** Aim of the task **
Restate the records in their entirety, word for word.

** Task data **
(** * Adaptive frequency selection (freqselect.py)

    A shallow embedding of [get_new_freq] and of the refinement loop of
    [design_freq_range], over the real numbers.

    - NumPy arrays are lists; a complex number is a record of two reals.
    - Python exceptions are the [Raise] branch of [result].
    - Arithmetic is exact (type [R]); the one place where the source divides
      by a number that can be zero, the quotient is an [npfloat], which keeps
      the IEEE outcomes [inf] and [nan] of NumPy's division apart from the
      finite ones.
    - Lines 599-620 of [get_new_freq] are embedded a second time on IEEE
      doubles ([PrimFloat]), for what depends on rounding.
    - [scipy.interpolate.pchip_interpolate], [empymod.dipole] and
      [empymod.model.tem] are external: they are variables of the sections
      below. *)

From Corelib Require Import PrimFloat.
From Stdlib Require Import Reals List Lra Lia PeanoNat Bool Sorted ZArith.
From Stdlib Require String.
Import ListNotations.
Import String.StringSyntax.
Open Scope R_scope.

(** ** Exceptions *)

Inductive exn : Type := ValueError | IndexError.

Inductive result (A : Type) : Type :=
| Ok (a : A)
| Raise (e : exn).

Arguments Ok {A} a.
Arguments Raise {A} e.

Definition bind {A B : Type} (m : result A) (k : A -> result B) : result B :=
  match m with
  | Ok a => k a
  | Raise e => Raise e
  end.

Notation "x <- m ;; k" := (bind m (fun x => k))
  (at level 61, m at next level, right associativity).
Notation "' p <- m ;; k" := (bind m (fun x => match x with p => k end))
  (at level 61, p pattern, m at next level, right associativity).

(** [for i in idx: s = body(s, i)], stopping at the first exception. *)
Fixpoint for_each {S : Type} (body : S -> nat -> result S) (idx : list nat) (s : S)
  : result S :=
  match idx with
  | [] => Ok s
  | i :: rest => s' <- body s i ;; for_each body rest s'
  end.

Fixpoint mapM {A B : Type} (f : A -> result B) (l : list A) : result (list B) :=
  match l with
  | [] => Ok []
  | a :: t => b <- f a ;; bs <- mapM f t ;; Ok (b :: bs)
  end.

(** ** Numbers *)

Record complex : Type := mkC { re : R; im : R }.

Definition C0 : complex := mkC 0 0.

(** [np.abs] of a complex number. *)
Definition Cabs (z : complex) : R := sqrt (re z * re z + im z * im z).

(** [a * z] for a real [a]. *)
Definition Cscale (a : R) (z : complex) : complex := mkC (a * re z) (a * im z).

(** [1j * v] for a real [v]. *)
Definition Cimag (v : R) : complex := mkC 0 v.

(** [np.log10] and [10**y] as the real functions: there is no rounding, and
    [log10] is meant for positive arguments (NumPy gives [-inf] or nan at
    the others). *)
Definition log10 (x : R) : R := ln x / ln 10.
Definition pow10 (y : R) : R := exp (y * ln 10).

(** The outcome of a NumPy floating-point division: finite, infinite or nan. *)
Inductive npfloat : Type :=
| Fin (r : R)
| PInf
| NInf
| NaN.

(** [a / b] for a divisor [b >= 0] (here the maximum of magnitudes):
    [0/0] is nan and [a/0] is an infinity of the sign of [a]. *)
Definition np_div (a b : R) : npfloat :=
  if Req_dec_T b 0 then
    if Req_dec_T a 0 then NaN
    else if Rlt_dec 0 a then PInf else NInf
  else Fin (a / b).

Definition np_abs (x : npfloat) : npfloat :=
  match x with
  | Fin r => Fin (Rabs r)
  | PInf | NInf => PInf
  | NaN => NaN
  end.

(** [x > r]: every comparison with nan is false. *)
Definition np_gt (x : npfloat) (r : R) : bool :=
  match x with
  | Fin a => if Rlt_dec r a then true else false
  | PInf => true
  | NInf | NaN => false
  end.

(** [x <= r]: again false on nan. *)
Definition np_le (x : npfloat) (r : R) : bool :=
  match x with
  | Fin a => if Rle_dec a r then true else false
  | NInf => true
  | PInf | NaN => false
  end.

** Exercise output **
(** * Adaptive frequency selection (freqselect.py)

    A shallow embedding of [get_new_freq] and of the refinement loop of
    [design_freq_range], over the real numbers.

    - NumPy arrays are lists; a complex number is a record of two reals.
    - Python exceptions are the [Raise] branch of [result].
    - Arithmetic is exact (type [R]); the one place where the source divides
      by a number that can be zero, the quotient is an [npfloat], which keeps
      the IEEE outcomes [inf] and [nan] of NumPy's division apart from the
      finite ones.
    - Lines 599-620 of [get_new_freq] are embedded a second time on IEEE
      doubles ([PrimFloat]), for what depends on rounding.
    - [scipy.interpolate.pchip_interpolate], [empymod.dipole] and
      [empymod.model.tem] are external: they are variables of the sections
      below. *)

From Corelib Require Import PrimFloat.
From Stdlib Require Import Reals List Lra Lia PeanoNat Bool Sorted ZArith.
From Stdlib Require String.
Import ListNotations.
Import String.StringSyntax.
Open Scope R_scope.

(** ** Exceptions *)

Inductive exn : Type := ValueError | IndexError.

Inductive result (A : Type) : Type :=
| Ok (a : A)
| Raise (e : exn).

Arguments Ok {A} a.
Arguments Raise {A} e.

Definition bind {A B : Type} (m : result A) (k : A -> result B) : result B :=
  match m with
  | Ok a => k a
  | Raise e => Raise e
  end.

Notation "x <- m ;; k" := (bind m (fun x => k))
  (at level 61, m at next level, right associativity).
Notation "' p <- m ;; k" := (bind m (fun x => match x with p => k end))
  (at level 61, p pattern, m at next level, right associativity).

(** [for i in idx: s = body(s, i)], stopping at the first exception. *)
Fixpoint for_each {S : Type} (body : S -> nat -> result S) (idx : list nat) (s : S)
  : result S :=
  match idx with
  | [] => Ok s
  | i :: rest => s' <- body s i ;; for_each body rest s'
  end.

Fixpoint mapM {A B : Type} (f : A -> result B) (l : list A) : result (list B) :=
  match l with
  | [] => Ok []
  | a :: t => b <- f a ;; bs <- mapM f t ;; Ok (b :: bs)
  end.

(** ** Numbers *)

Record complex : Type := mkC { re : R; im : R }.

Definition C0 : complex := mkC 0 0.

(** [np.abs] of a complex number. *)
Definition Cabs (z : complex) : R := sqrt (re z * re z + im z * im z).

(** [a * z] for a real [a]. *)
Definition Cscale (a : R) (z : complex) : complex := mkC (a * re z) (a * im z).

(** [1j * v] for a real [v]. *)
Definition Cimag (v : R) : complex := mkC 0 v.

(** [np.log10] and [10**y] as the real functions: there is no rounding, and
    [log10] is meant for positive arguments (NumPy gives [-inf] or nan at
    the others). *)
Definition log10 (x : R) : R := ln x / ln 10.
Definition pow10 (y : R) : R := exp (y * ln 10).

(** The outcome of a NumPy floating-point division: finite, infinite or nan. *)
Inductive npfloat : Type :=
| Fin (r : R)
| PInf
| NInf
| NaN.

(** [a / b] for a divisor [b >= 0] (here the maximum of magnitudes):
    [0/0] is nan and [a/0] is an infinity of the sign of [a]. *)
Definition np_div (a b : R) : npfloat :=
  if Req_dec_T b 0 then
    if Req_dec_T a 0 then NaN
    else if Rlt_dec 0 a then PInf else NInf
  else Fin (a / b).

Definition np_abs (x : npfloat) : npfloat :=
  match x with
  | Fin r => Fin (Rabs r)
  | PInf | NInf => PInf
  | NaN => NaN
  end.

(** [x > r]: every comparison with nan is false. *)
Definition np_gt (x : npfloat) (r : R) : bool :=
  match x with
  | Fin a => if Rlt_dec r a then true else false
  | PInf => true
  | NInf | NaN => false
  end.

(** [x <= r]: again false on nan. *)
Definition np_le (x : npfloat) (r : R) : bool :=
  match x with
  | Fin a => if Rle_dec a r then true else false
  | NInf => true
  | PInf | NaN => false
  end.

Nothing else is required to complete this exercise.